■ **WHAT TO DO**: Your task is to copy the stretch of lines in the records below that begins with the line containing "(* ===== verification/Gtpu.v ===== *)" and ends with the line containing "(remaining : Z)", exactly as written, with nothing added.

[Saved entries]
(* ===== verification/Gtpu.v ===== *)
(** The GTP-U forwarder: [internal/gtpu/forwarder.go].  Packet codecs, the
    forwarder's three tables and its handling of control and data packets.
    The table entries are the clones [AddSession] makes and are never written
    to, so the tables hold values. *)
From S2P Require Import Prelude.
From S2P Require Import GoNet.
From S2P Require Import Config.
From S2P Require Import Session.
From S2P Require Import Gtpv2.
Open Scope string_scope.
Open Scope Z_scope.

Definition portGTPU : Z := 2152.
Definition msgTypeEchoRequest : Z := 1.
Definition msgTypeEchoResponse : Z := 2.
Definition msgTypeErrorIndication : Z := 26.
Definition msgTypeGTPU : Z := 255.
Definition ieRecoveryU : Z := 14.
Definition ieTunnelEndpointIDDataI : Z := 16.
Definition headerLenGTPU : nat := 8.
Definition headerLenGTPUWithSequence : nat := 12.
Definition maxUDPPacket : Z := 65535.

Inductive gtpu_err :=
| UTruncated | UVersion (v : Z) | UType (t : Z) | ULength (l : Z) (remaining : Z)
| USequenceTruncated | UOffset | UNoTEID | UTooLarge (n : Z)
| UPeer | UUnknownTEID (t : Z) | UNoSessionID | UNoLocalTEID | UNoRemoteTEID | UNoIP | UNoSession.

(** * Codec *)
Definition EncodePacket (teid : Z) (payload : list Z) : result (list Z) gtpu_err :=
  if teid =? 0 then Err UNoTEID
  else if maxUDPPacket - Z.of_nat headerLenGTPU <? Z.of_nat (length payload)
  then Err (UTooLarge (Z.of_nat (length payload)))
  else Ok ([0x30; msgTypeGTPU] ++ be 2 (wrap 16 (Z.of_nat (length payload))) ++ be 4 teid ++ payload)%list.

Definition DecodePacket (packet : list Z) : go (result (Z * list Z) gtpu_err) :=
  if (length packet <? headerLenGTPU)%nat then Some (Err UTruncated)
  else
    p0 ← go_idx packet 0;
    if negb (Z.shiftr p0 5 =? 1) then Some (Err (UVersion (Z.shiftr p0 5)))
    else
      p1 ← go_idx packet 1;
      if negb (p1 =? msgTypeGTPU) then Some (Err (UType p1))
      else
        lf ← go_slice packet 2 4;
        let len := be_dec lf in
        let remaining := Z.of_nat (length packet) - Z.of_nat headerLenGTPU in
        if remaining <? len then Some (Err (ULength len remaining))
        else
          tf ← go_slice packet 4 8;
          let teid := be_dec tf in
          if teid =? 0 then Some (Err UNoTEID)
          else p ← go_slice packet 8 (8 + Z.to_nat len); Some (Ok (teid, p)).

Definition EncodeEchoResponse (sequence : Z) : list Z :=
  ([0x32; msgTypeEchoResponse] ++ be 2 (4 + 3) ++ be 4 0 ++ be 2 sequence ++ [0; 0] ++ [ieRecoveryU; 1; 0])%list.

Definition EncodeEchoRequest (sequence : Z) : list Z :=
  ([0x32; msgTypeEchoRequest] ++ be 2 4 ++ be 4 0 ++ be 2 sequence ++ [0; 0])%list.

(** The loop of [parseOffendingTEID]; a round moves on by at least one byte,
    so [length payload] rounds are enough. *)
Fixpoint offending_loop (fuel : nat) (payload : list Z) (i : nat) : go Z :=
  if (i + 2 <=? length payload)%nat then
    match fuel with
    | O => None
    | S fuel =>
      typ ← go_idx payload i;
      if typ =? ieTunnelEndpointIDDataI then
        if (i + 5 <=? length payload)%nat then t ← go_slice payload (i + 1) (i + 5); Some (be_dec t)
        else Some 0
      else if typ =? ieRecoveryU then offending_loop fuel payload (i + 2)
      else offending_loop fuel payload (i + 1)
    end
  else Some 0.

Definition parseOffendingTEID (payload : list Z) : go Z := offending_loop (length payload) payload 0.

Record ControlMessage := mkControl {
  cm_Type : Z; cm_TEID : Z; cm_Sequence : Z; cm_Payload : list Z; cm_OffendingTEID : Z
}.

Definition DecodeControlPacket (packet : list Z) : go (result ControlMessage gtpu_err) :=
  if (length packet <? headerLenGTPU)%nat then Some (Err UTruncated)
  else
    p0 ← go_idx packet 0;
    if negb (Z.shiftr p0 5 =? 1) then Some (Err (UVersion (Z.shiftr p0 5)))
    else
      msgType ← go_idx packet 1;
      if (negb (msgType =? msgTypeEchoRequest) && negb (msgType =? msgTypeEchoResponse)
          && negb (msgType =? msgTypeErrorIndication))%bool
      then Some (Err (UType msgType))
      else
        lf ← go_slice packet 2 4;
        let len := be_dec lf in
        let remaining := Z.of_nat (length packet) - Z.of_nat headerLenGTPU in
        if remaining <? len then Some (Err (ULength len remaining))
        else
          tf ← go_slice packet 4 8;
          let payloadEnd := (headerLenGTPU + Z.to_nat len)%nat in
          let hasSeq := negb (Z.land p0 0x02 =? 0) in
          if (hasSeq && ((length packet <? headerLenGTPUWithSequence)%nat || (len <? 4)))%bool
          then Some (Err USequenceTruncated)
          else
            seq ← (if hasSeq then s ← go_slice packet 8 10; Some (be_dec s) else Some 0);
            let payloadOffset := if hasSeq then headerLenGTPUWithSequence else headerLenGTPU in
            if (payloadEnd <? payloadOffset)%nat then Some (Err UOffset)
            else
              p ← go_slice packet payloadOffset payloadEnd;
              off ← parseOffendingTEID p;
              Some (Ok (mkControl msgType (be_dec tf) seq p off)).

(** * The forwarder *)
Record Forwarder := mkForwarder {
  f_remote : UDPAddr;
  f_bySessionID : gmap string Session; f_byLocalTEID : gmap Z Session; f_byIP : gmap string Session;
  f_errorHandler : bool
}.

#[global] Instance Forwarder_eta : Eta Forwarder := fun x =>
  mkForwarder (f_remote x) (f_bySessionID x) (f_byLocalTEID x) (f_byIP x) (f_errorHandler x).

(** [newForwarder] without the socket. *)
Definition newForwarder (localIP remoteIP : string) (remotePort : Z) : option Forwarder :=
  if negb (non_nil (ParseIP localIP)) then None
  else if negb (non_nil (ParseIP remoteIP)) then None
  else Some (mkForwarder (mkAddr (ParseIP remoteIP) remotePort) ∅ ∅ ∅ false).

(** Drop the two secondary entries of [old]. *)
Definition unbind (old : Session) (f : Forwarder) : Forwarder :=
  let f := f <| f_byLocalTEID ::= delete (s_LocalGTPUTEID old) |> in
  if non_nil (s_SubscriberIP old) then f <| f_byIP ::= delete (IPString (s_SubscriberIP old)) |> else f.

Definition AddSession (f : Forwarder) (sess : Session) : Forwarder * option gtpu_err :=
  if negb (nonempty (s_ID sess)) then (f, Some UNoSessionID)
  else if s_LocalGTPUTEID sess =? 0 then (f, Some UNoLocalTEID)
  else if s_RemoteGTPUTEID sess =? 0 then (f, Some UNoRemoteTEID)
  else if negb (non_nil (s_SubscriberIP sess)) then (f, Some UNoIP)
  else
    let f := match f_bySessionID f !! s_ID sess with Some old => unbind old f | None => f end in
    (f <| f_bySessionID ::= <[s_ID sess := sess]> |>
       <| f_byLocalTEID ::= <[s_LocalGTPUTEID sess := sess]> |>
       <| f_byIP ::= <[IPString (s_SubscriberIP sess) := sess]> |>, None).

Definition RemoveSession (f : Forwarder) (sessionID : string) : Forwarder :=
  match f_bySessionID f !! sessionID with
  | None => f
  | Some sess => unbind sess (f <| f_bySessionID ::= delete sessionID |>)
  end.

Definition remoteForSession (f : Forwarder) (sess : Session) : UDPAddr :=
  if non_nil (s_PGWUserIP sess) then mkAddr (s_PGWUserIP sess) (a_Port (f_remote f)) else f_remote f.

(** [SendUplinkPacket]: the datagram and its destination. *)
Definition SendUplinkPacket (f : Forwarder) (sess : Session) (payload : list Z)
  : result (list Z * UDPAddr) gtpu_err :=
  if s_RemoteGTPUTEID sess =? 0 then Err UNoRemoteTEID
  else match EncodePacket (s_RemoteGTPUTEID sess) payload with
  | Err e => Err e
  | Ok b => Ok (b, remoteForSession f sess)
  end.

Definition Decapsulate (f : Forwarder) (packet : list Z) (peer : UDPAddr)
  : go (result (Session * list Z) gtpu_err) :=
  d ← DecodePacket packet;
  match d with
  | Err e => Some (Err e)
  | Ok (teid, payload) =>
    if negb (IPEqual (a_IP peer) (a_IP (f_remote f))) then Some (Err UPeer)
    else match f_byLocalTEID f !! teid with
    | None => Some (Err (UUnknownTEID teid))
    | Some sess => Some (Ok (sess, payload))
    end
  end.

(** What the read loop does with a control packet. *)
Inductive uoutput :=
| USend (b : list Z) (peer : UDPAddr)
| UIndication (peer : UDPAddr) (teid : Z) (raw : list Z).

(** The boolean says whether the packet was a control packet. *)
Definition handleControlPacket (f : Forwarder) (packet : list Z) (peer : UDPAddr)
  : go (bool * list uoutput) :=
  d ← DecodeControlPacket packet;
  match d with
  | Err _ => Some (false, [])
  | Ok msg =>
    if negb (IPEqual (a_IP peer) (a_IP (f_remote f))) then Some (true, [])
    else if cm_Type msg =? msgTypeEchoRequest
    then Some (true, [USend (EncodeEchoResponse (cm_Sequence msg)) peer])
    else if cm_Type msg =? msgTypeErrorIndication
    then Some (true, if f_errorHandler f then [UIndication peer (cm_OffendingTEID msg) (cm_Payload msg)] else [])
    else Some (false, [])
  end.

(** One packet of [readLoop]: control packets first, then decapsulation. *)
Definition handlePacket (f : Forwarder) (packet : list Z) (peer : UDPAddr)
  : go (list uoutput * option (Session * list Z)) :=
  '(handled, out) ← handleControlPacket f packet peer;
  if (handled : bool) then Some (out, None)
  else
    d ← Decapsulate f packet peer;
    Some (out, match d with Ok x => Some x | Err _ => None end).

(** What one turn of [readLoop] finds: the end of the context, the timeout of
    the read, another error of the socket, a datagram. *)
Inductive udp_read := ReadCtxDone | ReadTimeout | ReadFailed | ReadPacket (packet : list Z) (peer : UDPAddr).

==

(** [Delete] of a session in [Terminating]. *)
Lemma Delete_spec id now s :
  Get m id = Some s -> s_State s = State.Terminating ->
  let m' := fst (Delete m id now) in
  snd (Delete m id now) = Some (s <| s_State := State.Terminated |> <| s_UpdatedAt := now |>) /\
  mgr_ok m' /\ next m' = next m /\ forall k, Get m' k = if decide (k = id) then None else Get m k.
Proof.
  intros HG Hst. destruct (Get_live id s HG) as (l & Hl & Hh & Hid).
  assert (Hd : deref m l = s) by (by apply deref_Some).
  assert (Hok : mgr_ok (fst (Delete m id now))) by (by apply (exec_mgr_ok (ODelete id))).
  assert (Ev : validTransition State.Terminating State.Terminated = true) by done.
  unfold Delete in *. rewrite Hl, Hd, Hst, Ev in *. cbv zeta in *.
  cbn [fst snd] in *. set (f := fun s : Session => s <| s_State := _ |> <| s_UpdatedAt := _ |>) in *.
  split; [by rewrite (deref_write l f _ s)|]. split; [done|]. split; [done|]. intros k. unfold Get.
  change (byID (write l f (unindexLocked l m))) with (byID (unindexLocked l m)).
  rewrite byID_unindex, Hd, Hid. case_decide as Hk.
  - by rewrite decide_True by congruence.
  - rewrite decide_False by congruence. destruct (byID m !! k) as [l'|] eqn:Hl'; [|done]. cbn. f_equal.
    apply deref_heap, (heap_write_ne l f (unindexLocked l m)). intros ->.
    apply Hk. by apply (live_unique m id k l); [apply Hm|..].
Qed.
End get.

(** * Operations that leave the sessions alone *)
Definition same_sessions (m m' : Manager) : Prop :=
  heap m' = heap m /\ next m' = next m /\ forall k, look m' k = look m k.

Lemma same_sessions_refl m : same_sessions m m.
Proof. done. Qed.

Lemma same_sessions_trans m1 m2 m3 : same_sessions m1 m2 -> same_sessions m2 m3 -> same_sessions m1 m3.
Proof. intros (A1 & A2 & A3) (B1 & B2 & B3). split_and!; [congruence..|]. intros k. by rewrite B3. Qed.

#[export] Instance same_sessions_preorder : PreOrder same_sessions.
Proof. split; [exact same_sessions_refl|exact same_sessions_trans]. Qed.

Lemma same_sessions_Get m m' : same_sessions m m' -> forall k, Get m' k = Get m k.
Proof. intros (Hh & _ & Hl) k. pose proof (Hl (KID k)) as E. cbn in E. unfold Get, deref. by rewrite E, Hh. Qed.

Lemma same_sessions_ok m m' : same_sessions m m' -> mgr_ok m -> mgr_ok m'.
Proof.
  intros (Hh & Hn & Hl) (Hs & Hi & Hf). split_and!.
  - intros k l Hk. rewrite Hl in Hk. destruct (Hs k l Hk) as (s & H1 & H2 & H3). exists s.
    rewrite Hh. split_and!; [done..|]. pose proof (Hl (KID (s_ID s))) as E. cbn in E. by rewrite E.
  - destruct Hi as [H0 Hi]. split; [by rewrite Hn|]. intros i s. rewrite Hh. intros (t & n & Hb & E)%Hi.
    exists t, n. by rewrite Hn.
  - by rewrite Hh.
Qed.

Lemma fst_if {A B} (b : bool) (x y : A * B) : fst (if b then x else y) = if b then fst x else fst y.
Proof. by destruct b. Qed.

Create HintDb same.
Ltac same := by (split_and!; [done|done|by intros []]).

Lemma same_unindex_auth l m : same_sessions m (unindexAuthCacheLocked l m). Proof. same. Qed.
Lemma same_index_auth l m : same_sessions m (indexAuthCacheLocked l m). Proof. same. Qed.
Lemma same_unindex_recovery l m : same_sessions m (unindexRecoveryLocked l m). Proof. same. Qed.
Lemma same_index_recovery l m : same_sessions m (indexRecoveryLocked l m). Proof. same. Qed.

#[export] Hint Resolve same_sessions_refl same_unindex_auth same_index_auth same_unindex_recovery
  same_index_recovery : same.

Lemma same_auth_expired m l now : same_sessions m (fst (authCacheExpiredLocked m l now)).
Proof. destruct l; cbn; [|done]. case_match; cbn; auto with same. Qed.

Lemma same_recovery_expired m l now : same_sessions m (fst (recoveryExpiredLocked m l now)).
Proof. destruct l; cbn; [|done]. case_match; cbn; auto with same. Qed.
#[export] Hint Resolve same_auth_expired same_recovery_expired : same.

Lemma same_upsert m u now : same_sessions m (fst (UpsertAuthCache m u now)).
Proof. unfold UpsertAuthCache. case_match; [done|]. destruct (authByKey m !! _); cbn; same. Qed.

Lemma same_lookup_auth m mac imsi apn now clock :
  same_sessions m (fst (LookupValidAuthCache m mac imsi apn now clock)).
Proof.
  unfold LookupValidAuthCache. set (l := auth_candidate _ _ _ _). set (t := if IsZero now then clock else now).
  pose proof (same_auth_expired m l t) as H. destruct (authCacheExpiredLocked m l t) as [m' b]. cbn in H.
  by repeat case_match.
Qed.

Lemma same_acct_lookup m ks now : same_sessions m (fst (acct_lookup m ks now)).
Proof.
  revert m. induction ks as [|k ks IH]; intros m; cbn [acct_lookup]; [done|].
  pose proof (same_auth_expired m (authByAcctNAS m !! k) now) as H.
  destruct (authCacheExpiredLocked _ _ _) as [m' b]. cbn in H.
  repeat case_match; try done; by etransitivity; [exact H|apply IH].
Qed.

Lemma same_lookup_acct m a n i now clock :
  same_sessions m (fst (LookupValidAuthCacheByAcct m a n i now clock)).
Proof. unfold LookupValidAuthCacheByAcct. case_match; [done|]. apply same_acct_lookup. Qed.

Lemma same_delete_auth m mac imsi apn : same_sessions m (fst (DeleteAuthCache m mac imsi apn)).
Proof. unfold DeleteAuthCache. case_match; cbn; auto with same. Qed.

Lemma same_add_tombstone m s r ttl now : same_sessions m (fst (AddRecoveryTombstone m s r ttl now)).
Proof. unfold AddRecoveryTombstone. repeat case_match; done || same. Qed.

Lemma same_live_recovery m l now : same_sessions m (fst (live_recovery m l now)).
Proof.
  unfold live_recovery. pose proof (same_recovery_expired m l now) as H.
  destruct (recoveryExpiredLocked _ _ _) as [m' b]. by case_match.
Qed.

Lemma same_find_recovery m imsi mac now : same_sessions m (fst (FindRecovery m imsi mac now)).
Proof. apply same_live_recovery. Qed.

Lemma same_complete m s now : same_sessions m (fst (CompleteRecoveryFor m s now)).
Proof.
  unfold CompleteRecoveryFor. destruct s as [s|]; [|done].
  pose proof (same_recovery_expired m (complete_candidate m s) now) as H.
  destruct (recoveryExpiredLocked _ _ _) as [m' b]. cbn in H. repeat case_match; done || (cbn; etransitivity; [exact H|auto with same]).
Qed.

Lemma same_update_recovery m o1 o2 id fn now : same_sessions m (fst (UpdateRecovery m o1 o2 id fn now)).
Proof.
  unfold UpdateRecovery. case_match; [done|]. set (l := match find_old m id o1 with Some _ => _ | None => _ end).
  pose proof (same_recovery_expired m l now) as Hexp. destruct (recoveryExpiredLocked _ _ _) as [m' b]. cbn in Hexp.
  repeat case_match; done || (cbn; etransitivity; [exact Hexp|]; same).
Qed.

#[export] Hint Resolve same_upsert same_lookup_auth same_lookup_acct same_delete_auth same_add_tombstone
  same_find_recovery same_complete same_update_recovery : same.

■ **SOLUTION**:
(* ===== verification/Gtpu.v ===== *)
(** The GTP-U forwarder: [internal/gtpu/forwarder.go].  Packet codecs, the
    forwarder's three tables and its handling of control and data packets.
    The table entries are the clones [AddSession] makes and are never written
    to, so the tables hold values. *)
From S2P Require Import Prelude.
From S2P Require Import GoNet.
From S2P Require Import Config.
From S2P Require Import Session.
From S2P Require Import Gtpv2.
Open Scope string_scope.
Open Scope Z_scope.

Definition portGTPU : Z := 2152.
Definition msgTypeEchoRequest : Z := 1.
Definition msgTypeEchoResponse : Z := 2.
Definition msgTypeErrorIndication : Z := 26.
Definition msgTypeGTPU : Z := 255.
Definition ieRecoveryU : Z := 14.
Definition ieTunnelEndpointIDDataI : Z := 16.
Definition headerLenGTPU : nat := 8.
Definition headerLenGTPUWithSequence : nat := 12.
Definition maxUDPPacket : Z := 65535.

Inductive gtpu_err :=
| UTruncated | UVersion (v : Z) | UType (t : Z) | ULength (l : Z) (remaining : Z)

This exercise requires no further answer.